The span to copy runs from the line containing "- assert (c" to the last line below. Copy it exactly, with nothing else.

(Material supplied Opens)

(** A step of the upward loop keeps the order and the children above [e]. *)
Lemma up_step_order s st h e E :
  hole_inv s st h e E -> hole_order s st h -> below_children s st h e -> 0 < h ->
  tv_le (heap_timeout st e) (heap_timeout st (p_get (heap_p s) (par h))) ->
  let '(s', st') := put_slot s st h (p_get (heap_p s) (par h)) in
  hole_order s' st' (par h) /\ below_children s' st' (par h) e.
Proof.
  intros I O B Hh Hlt.
  pose proof (hi_hole _ _ _ _ _ I) as Hr. pose proof (hi_size _ _ _ _ _ I) as Hs.
  destruct (put_slot s st h (p_get (heap_p s) (par h))) as [s' st'] eqn:Eq.
  assert (s' = fst (put_slot s st h (p_get (heap_p s) (par h)))) as -> by (rewrite Eq; done).
  assert (st' = snd (put_slot s st h (p_get (heap_p s) (par h)))) as -> by (rewrite Eq; done).
  pose proof (par_range h Hh) as Hp.
  assert (Hle : forall c, 0 < c < heap_n s -> par c = par h -> c <> h ->
    tv_le (heap_timeout st (p_get (heap_p s) (par h))) (heap_timeout st (p_get (heap_p s) c))).
  { intros c Hc Hpc Hne. rewrite <- Hpc. apply O; [done..|]. rewrite Hpc. lia. }
  split; [split|].
  - rewrite put_slot_n. intros i Hi Hne Hpne. rewrite !put_slot_timeout.
    assert (i <> h) by (intros ->; done).
    pose proof (par_range i ltac:(lia)).
    rewrite (put_slot_get_ne _ _ h i) by lia. destruct (decide (par i = h)) as [Hih|].
    + rewrite Hih, put_slot_get_eq by done. by apply (ho_skip _ _ _ O).
    + rewrite put_slot_get_ne by lia. by apply O.
  - rewrite put_slot_n. intros c Hc Hpc Hph. rewrite !put_slot_timeout.
    pose proof (par_range (par h) Hph).
    rewrite (put_slot_get_ne _ _ h (par (par h))) by lia.
    assert (tv_le (heap_timeout st (p_get (heap_p s) (par (par h))))
                  (heap_timeout st (p_get (heap_p s) (par h)))) as Hpp by (apply O; lia).
    destruct (decide (c = h)) as [->|].
    + by rewrite put_slot_get_eq.
    + rewrite put_slot_get_ne by lia. eapply tv_le_trans; [exact Hpp | by apply Hle].
  - intros c. rewrite put_slot_n. intros Hc Hpc. rewrite !put_slot_timeout.
    destruct (decide (c = h)) as [->|].
    + by rewrite put_slot_get_eq.
    + rewrite put_slot_get_ne by lia. eapply tv_le_trans; [exact Hlt | by apply Hle].
Qed.

(** Nothing but the moved elements' indices changes in the store. *)
Definition frame (E : eid -> Prop) (e : eid) (st st' : St) : Prop :=
  (forall x, heap_timeout st' x = heap_timeout st x) /\
  (forall x, x <> e -> ~ E x -> min_heap_idx st' x = min_heap_idx st x).

Lemma frame_refl E e st : frame E e st st.
Proof. done. Qed.
Lemma frame_trans E e st1 st2 st3 : frame E e st1 st2 -> frame E e st2 st3 -> frame E e st1 st3.
Proof.
  intros [T1 F1] [T2 F2]. split; intros; [by rewrite T2, T1 | by rewrite F2, F1].
Qed.
Lemma frame_move s st h e E h' :
  hole_inv s st h e E -> 0 <= h' < heap_n s -> h' <> h ->
  frame E e st (snd (put_slot s st h (p_get (heap_p s) h'))).
Proof.
  intros I ? ?. split; [intros; apply put_slot_timeout|].
  intros y Hy HE. apply put_slot_idx_ne. intros <-. apply HE, I. eauto.
Qed.
Lemma frame_fill E s st h e : frame E e st (snd (put_slot s st h e)).
Proof. split; intros; [apply put_slot_timeout | by apply put_slot_idx_ne]. Qed.

(** The loop ends with its test false, for every fuel above the hole. *)
Lemma shift_up_loop_ok fuel s st h e E :
  (Z.to_nat h < fuel)%nat ->
  hole_inv s st h e E -> hole_order s st h -> below_children s st h e ->
  let '(s', st', h') := shift_up_loop fuel s st h e in
  hole_inv s' st' h' e E /\ hole_order s' st' h' /\ below_children s' st' h' e /\
  above_parent s' st' h' e /\ heap_n s' = heap_n s /\ heap_a s' = heap_a s /\ frame E e st st'.
Proof.
  revert s st h. induction fuel as [|fuel IH]; intros s st h Hf I O B; [lia|].
  cbn [shift_up_loop].
  pose proof (hi_hole _ _ _ _ _ I) as Hr. pose proof (hi_size _ _ _ _ _ I) as Hs.
  destruct (c_true h) eqn:Hc; cbn [andb].
  2:{ unfold c_true in Hc. assert (h = 0) by lia. subst.
      split_and!; auto using frame_refl. intros ?. lia. }
  unfold c_true in Hc. assert (0 < h) by lia.
  rewrite parent_of_par by (destruct Hs; lia).
  destruct (min_heap_elem_greater st (p_get (heap_p s) (par h)) e) eqn:Hg.
  - pose proof (par_range h ltac:(lia)) as Hp.
    pose proof (hole_move s st h e E (par h) I ltac:(lia) ltac:(lia)) as I'.
    pose proof (up_step_order s st h e E I O B ltac:(lia)
      (tv_lt_le _ _ (greater_lt _ _ _ Hg))) as O'.
    pose proof (frame_move s st h e E (par h) I ltac:(lia) ltac:(lia)) as F.
    pose proof (put_slot_n s st h (p_get (heap_p s) (par h))) as Hn.
    assert (heap_a (fst (put_slot s st h (p_get (heap_p s) (par h)))) = heap_a s) as Ha by done.
    destruct (put_slot s st h (p_get (heap_p s) (par h))) as [s1 st1].
    cbn [fst snd] in *. destruct O' as [O1 B1].
    specialize (IH s1 st1 (par h) ltac:(lia) I' O1 B1).
    destruct (shift_up_loop fuel s1 st1 (par h) e) as [[s2 st2] h2].
    destruct IH as (? & ? & ? & ? & Hn2 & Ha2 & F2).
    split_and!; try done; try congruence. by apply (frame_trans _ _ _ _ _ F).
  - split_and!; auto using frame_refl.
    intros ?. by apply not_greater_le.
Qed.

(** What both shifts establish. *)
Definition shift_post (s : min_heap) (st : St) (e : eid) (E : eid -> Prop)
  (r : min_heap * St) : Prop :=
  heap_wf (fst r) (snd r) /\ (forall x, in_heap (fst r) x <-> x = e \/ E x) /\
  heap_n (fst r) = heap_n s /\ heap_a (fst r) = heap_a s /\ frame E e st (snd r).

Lemma finish_shift s st s0 st0 h e E :
  hole_inv s st h e E -> hole_order s st h -> below_children s st h e -> above_parent s st h e ->
  heap_n s = heap_n s0 -> heap_a s = heap_a s0 -> frame E e st0 st ->
  shift_post s0 st0 e E (put_slot s st h e).
Proof.
  intros I O B A Hn Ha F. pose proof (hole_fill s st h e E I O B A) as W.
  pose proof (frame_fill E s st h e) as F'.
  destruct (put_slot s st h e) as [s' st'] eqn:Eq.
  assert (heap_n s' = heap_n s /\ heap_a s' = heap_a s) as [Hn' Ha'] by (unfold put_slot in Eq; by inv_opt).
  unfold shift_post; cbn [fst snd] in *. destruct W as [W1 W2].
  split_and!; try done; try congruence. by apply (frame_trans _ _ _ _ _ F).
Qed.

Lemma shift_up_ok s st h e E :
  hole_inv s st h e E -> hole_order s st h -> below_children s st h e ->
  shift_post s st e E (min_heap_shift_up_ s st h e).
Proof.
  intros I O B. unfold min_heap_shift_up_.
  pose proof (shift_up_loop_ok (Z.to_nat h + 1) s st h e E ltac:(lia) I O B) as L.
  destruct (shift_up_loop (Z.to_nat h + 1) s st h e) as [[s' st'] h'].
  destruct L as (? & ? & ? & ? & ? & ? & ?). by apply finish_shift.
Qed.

(** The do-while, entered when the first comparison would succeed. *)
Lemma shift_up_unconditional_ok s st h e E :
  hole_inv s st h e E -> hole_order s st h -> below_children s st h e -> 0 < h ->
  min_heap_elem_greater st (p_get (heap_p s) (par h)) e = true ->
  shift_post s st e E (min_heap_shift_up_unconditional_ s st h e).
Proof.
  intros I O B Hh Hg. pose proof (hi_hole _ _ _ _ _ I). pose proof (hi_size _ _ _ _ _ I) as Hs.
  pose proof (par_range h Hh). unfold min_heap_shift_up_unconditional_.
  rewrite parent_of_par by (destruct Hs; lia).
  pose proof (hole_move s st h e E (par h) I ltac:(lia) ltac:(lia)) as I'.
  pose proof (up_step_order s st h e E I O B Hh (tv_lt_le _ _ (greater_lt _ _ _ Hg))) as O'.
  pose proof (frame_move s st h e E (par h) I ltac:(lia) ltac:(lia)) as F.
  pose proof (put_slot_n s st h (p_get (heap_p s) (par h))) as Hn.
  assert (heap_a (fst (put_slot s st h (p_get (heap_p s) (par h)))) = heap_a s) as Ha by done.
  destruct (put_slot s st h (p_get (heap_p s) (par h))) as [s1 st1].
  cbn [fst snd] in *. destruct O' as [O1 B1].
  pose proof (shift_up_loop_ok (Z.to_nat (par h) + 1) s1 st1 (par h) e E ltac:(lia) I' O1 B1) as L.
  destruct (shift_up_loop (Z.to_nat (par h) + 1) s1 st1 (par h) e) as [[s2 st2] h2].
  destruct L as (? & ? & ? & ? & ? & ? & F2).
  apply finish_shift; try done; try congruence. by apply (frame_trans _ _ _ _ _ F).
Qed.
End Proofs.

Section Down.
Context {St : Type} `{HeapStoreLaws St}.
Implicit Types (s : min_heap) (st : St) (h : Z) (e : eid).

(** The smaller child of [h], as the downward loop picks it. *)
Definition min_child_of (s : min_heap) (st : St) (h : Z) : Z :=
  2 * (h + 1) - c_int ((2 * (h + 1) =? heap_n s)
    || min_heap_elem_greater st (p_get (heap_p s) (2 * (h + 1))) (p_get (heap_p s) (2 * (h + 1) - 1))).

Lemma min_child_range s st h : 0 <= h -> 2 * (h + 1) <= heap_n s ->
  h < min_child_of s st h < heap_n s /\ par (min_child_of s st h) = h.
Proof.
  intros Hh Hc. unfold min_child_of, par, c_int.
  destruct (Z.eqb_spec (2 * (h + 1)) (heap_n s)); cbn [orb]; [lia|].
  case_if; lia.
Qed.

Lemma min_child_le s st h c : 0 <= h -> 2 * (h + 1) <= heap_n s -> 0 < c < heap_n s -> par c = h ->
  tv_le (heap_timeout st (p_get (heap_p s) (min_child_of s st h))) (heap_timeout st (p_get (heap_p s) c)).
Proof.
  intros Hh Hn Hc Hp. unfold min_child_of, c_int.
  assert (c = 2 * (h + 1) \/ c = 2 * (h + 1) - 1) as Hcc by (unfold par in Hp; lia).
  destruct (Z.eqb_spec (2 * (h + 1)) (heap_n s)); cbn [orb].
  - assert (c = 2 * (h + 1) - 1) as -> by lia. auto with levent.
  - destruct (min_heap_elem_greater _ _ _) eqn:Hg.
    + destruct Hcc as [-> | ->]; auto using greater_lt with levent.
    + rewrite Z.sub_0_r. destruct Hcc as [-> | ->]; auto using not_greater_le with levent.
Qed.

(Material supplied Closes)

• Task result
  - assert (c = 2 * (h + 1) - 1) as -> by lia. auto with levent.
  - destruct (min_heap_elem_greater _ _ _) eqn:Hg.
    + destruct Hcc as [-> | ->]; auto using greater_lt with levent.
    + rewrite Z.sub_0_r. destruct Hcc as [-> | ->]; auto using not_greater_le with levent.
Qed.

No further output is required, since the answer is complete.